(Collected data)
+===+

(* ===== verification/Jsmn.v ===== *)
(** The JSON tokenizer: [components/jsmn/src/jsmn.c], as it is built here
    (neither JSMN_STRICT nor JSMN_PARENT_LINKS).

    The input is a buffer of [len] bytes and the tokens an array of
    [num_tokens] entries, or a null pointer when the caller only counts. Every
    access goes through [rd] and [wr]. A loop has the rest of the text as its
    fuel; one that has not ended by then is a fault. *)
From S2P Require Import Prelude.

Module Jsmn.

(** [jsmntype_t], a plain integer in C. *)
Definition JSMN_UNDEFINED : Z := 0.
Definition JSMN_OBJECT : Z := 1.
Definition JSMN_ARRAY : Z := 2.
Definition JSMN_STRING : Z := 3.
Definition JSMN_PRIMITIVE : Z := 4.

Definition JSMN_ERROR_NOMEM : Z := -1.
Definition JSMN_ERROR_INVAL : Z := -2.
Definition JSMN_ERROR_PART : Z := -3.

Record jsmntok_t := mkTok { type : Z; start : Z; end_ : Z; size : Z }.
Record jsmn_parser := mkParser { pos : Z; toknext : Z; toksuper : Z }.

(** The parser and the token array; [None] is a null pointer. *)
Record state := mkState { parser : jsmn_parser; tokens : option (list jsmntok_t) }.

Definition jsmn_init : jsmn_parser := mkParser 0 0 (-1).

Definition set_pos (p : Z) : M state unit :=
  modify (λ s, mkState (mkParser p (toknext (parser s)) (toksuper (parser s))) (tokens s)).
Definition set_toknext (n : Z) : M state unit :=
  modify (λ s, mkState (mkParser (pos (parser s)) n (toksuper (parser s))) (tokens s)).
Definition set_toksuper (n : Z) : M state unit :=
  modify (λ s, mkState (mkParser (pos (parser s)) (toknext (parser s)) n) (tokens s)).

Definition get_token (i : Z) : M state jsmntok_t :=
  let! ts := get tokens in lift (l ← ts; rd l i).
Definition put_token (i : Z) (t : jsmntok_t) : M state unit :=
  let! ts := get tokens in
  let! l := lift (l ← ts; wr l i t) in
  modify (λ s, mkState (parser s) (Some l)).
Definition counting : M state bool := get (λ s, match tokens s with Some _ => false | None => true end).

Section Parse.
Context (js : list Z) (len : Z) (num_tokens : Z).

(** [parser->pos < len && js[parser->pos] != '\0']. *)
Definition more (p : Z) : option bool :=
  if p <? len then c ← rd js p; Some (negb (c =? 0)) else Some false.

(** [jsmn_alloc_token]: the index of the token. *)
Definition jsmn_alloc_token : M state (option Z) :=
  let! p := get parser in
  if num_tokens <=? toknext p then ret None else
  let tok := toknext p in
  set_toknext (tok + 1) ;;;
  let! t := get_token tok in
  put_token tok (mkTok (type t) (-1) (-1) 0) ;;;
  ret (Some tok).

Definition jsmn_fill_token (token type start end_ : Z) : M state unit :=
  put_token token (mkTok type start end_ 0).

(** The scanning loop of [jsmn_parse_primitive]: whether it stopped at a
    delimiter or at the end, and the position. Here and below a loop that does
    not come to its end within the fuel is a fault. *)
Fixpoint primitive_loop (fuel : nat) (p : Z) : option (bool * Z) :=
  match fuel with
  | O => None
  | Datatypes.S fuel =>
      m ← more p;
      if negb m then Some (true, p) else
      c ← rd js p;
      if (c =? 58) || (c =? 9) || (c =? 13) || (c =? 10) || (c =? 32) || (c =? 44) || (c =? 93) || (c =? 125)
      then Some (true, p) else
      if (c <? 32) || (127 <=? c) then Some (false, p) else primitive_loop fuel (p + 1)
  end.

Definition fuel_from (p : Z) : nat := Datatypes.S (Z.to_nat (len - p)).

Definition jsmn_parse_primitive : M state Z :=
  let! p0 := get parser in
  let start := pos p0 in
  let! r := lift (primitive_loop (fuel_from start) start) in
  let '(found, p) := r in
  if negb found then set_pos start ;;; ret JSMN_ERROR_INVAL else
  set_pos p ;;;
  let! null := counting in
  if null then set_pos (u32 (p - 1)) ;;; ret 0 else
  let! token := jsmn_alloc_token in
  match token with
  | None => set_pos start ;;; ret JSMN_ERROR_NOMEM
  | Some token =>
      jsmn_fill_token token JSMN_PRIMITIVE start p ;;;
      set_pos (u32 (p - 1)) ;;;
      ret 0
  end.

Definition is_hex (c : Z) : bool :=
  ((48 <=? c) && (c <=? 57)) || ((65 <=? c) && (c <=? 70)) || ((97 <=? c) && (c <=? 102)).

(** The loop over the four digits of an escape: [inl] for a bad digit. *)
Fixpoint hex_loop (n : nat) (p : Z) : option (unit + Z) :=
  match n with
  | O => Some (inr p)
  | Datatypes.S n =>
      m ← more p;
      if negb m then Some (inr p) else
      c ← rd js p; if negb (is_hex c) then Some (inl tt) else hex_loop n (p + 1)
  end.

Inductive scanned := Quote (p : Z) | Invalid | Partial.

(** The scanning loop of [jsmn_parse_string]. *)
Fixpoint string_loop (fuel : nat) (p : Z) : option scanned :=
  match fuel with
  | O => None
  | Datatypes.S fuel =>
      m ← more p;
      if negb m then Some Partial else
      c ← rd js p;
      if c =? 34 then Some (Quote p) else
      if (c =? 92) && (p + 1 <? len) then
        c ← rd js (p + 1);
        if (c =? 34) || (c =? 47) || (c =? 92) || (c =? 98) || (c =? 102) || (c =? 114) || (c =? 110) || (c =? 116)
        then string_loop fuel (p + 2)
        else if c =? 117 then
          r ← hex_loop 4 (p + 2);
          match r with inl _ => Some Invalid | inr p => string_loop fuel (p - 1 + 1) end
        else Some Invalid
      else string_loop fuel (p + 1)
  end.

Definition jsmn_parse_string : M state Z :=
  let! p0 := get parser in
  let start := pos p0 in
  let! r := lift (string_loop (fuel_from start) (start + 1)) in
  match r with
  | Invalid => set_pos start ;;; ret JSMN_ERROR_INVAL
  | Partial => set_pos start ;;; ret JSMN_ERROR_PART
  | Quote p =>
      set_pos p ;;;
      let! null := counting in
      if null then ret 0 else
      let! token := jsmn_alloc_token in
      match token with
      | None => set_pos start ;;; ret JSMN_ERROR_NOMEM
      | Some token => jsmn_fill_token token JSMN_STRING (start + 1) p ;;; ret 0
      end
  end.

(** [token->start != -1 && token->end == -1]. *)
Definition is_open (t : jsmntok_t) : bool := negb (start t =? -1) && (end_ t =? -1).

(** [for (i = n - 1; i >= 0; i--)] looking for a token: its index, or -1. *)
Fixpoint find_down (test : jsmntok_t → bool) (n : nat) : M state Z :=
  match n with
  | O => ret (-1)
  | Datatypes.S n =>
      let! t := get_token (Z.of_nat n) in
      if test t then ret (Z.of_nat n) else find_down test n
  end.

(** [if (parser->toksuper != -1 && tokens != NULL) tokens[parser->toksuper].size++]. *)
Definition count_in_super : M state unit :=
  let! null := counting in
  let! p := get parser in
  if negb (toksuper p =? -1) && negb null then
    let! t := get_token (toksuper p) in
    put_token (toksuper p) (mkTok (type t) (start t) (end_ t) (size t + 1))
  else ret tt.

Definition open_bracket (c : Z) : M state (option Z) :=
  let! token := jsmn_alloc_token in
  match token with
  | None => ret (Some JSMN_ERROR_NOMEM)
  | Some token =>
      count_in_super ;;;
      let! p := get parser in
      let! t := get_token token in
      put_token token (mkTok (if c =? 123 then JSMN_OBJECT else JSMN_ARRAY) (pos p) (end_ t) (size t)) ;;;
      set_toksuper (toknext p - 1) ;;;
      ret None
  end.

Definition close_bracket (c : Z) : M state (option Z) :=
  let ty := if c =? 125 then JSMN_OBJECT else JSMN_ARRAY in
  let! p := get parser in
  let! i := find_down is_open (Z.to_nat (toknext p)) in
  if i =? -1 then ret (Some JSMN_ERROR_INVAL) else
  let! t := get_token i in
  if negb (type t =? ty) then ret (Some JSMN_ERROR_INVAL) else
  set_toksuper (-1) ;;;
  put_token i (mkTok (type t) (start t) (pos p + 1) (size t)) ;;;
  let! i := find_down is_open (Z.to_nat (i + 1)) in
  when (negb (i =? -1)) (set_toksuper i) ;;;
  ret None.

Definition is_container (t : jsmntok_t) : bool := (type t =? JSMN_ARRAY) || (type t =? JSMN_OBJECT).

Definition comma : M state unit :=
  let! null := counting in
  let! p := get parser in
  if null || (toksuper p =? -1) then ret tt else
  let! t := get_token (toksuper p) in
  if is_container t then ret tt else
  let! i := find_down (λ t, is_container t && is_open t) (Z.to_nat (toknext p)) in
  when (negb (i =? -1)) (set_toksuper i).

+===+

TRY IT
Look above for the line holding "modify (λ s, mkState (mkParser p", then set down exactly that line and every line after it up to and including the line holding "Definition set_toksuper (n", with nothing else.

REPLY
  modify (λ s, mkState (mkParser p (toknext (parser s)) (toksuper (parser s))) (tokens s)).
Definition set_toknext (n : Z) : M state unit :=
  modify (λ s, mkState (mkParser (pos (parser s)) n (toksuper (parser s))) (tokens s)).
Definition set_toksuper (n : Z) : M state unit :=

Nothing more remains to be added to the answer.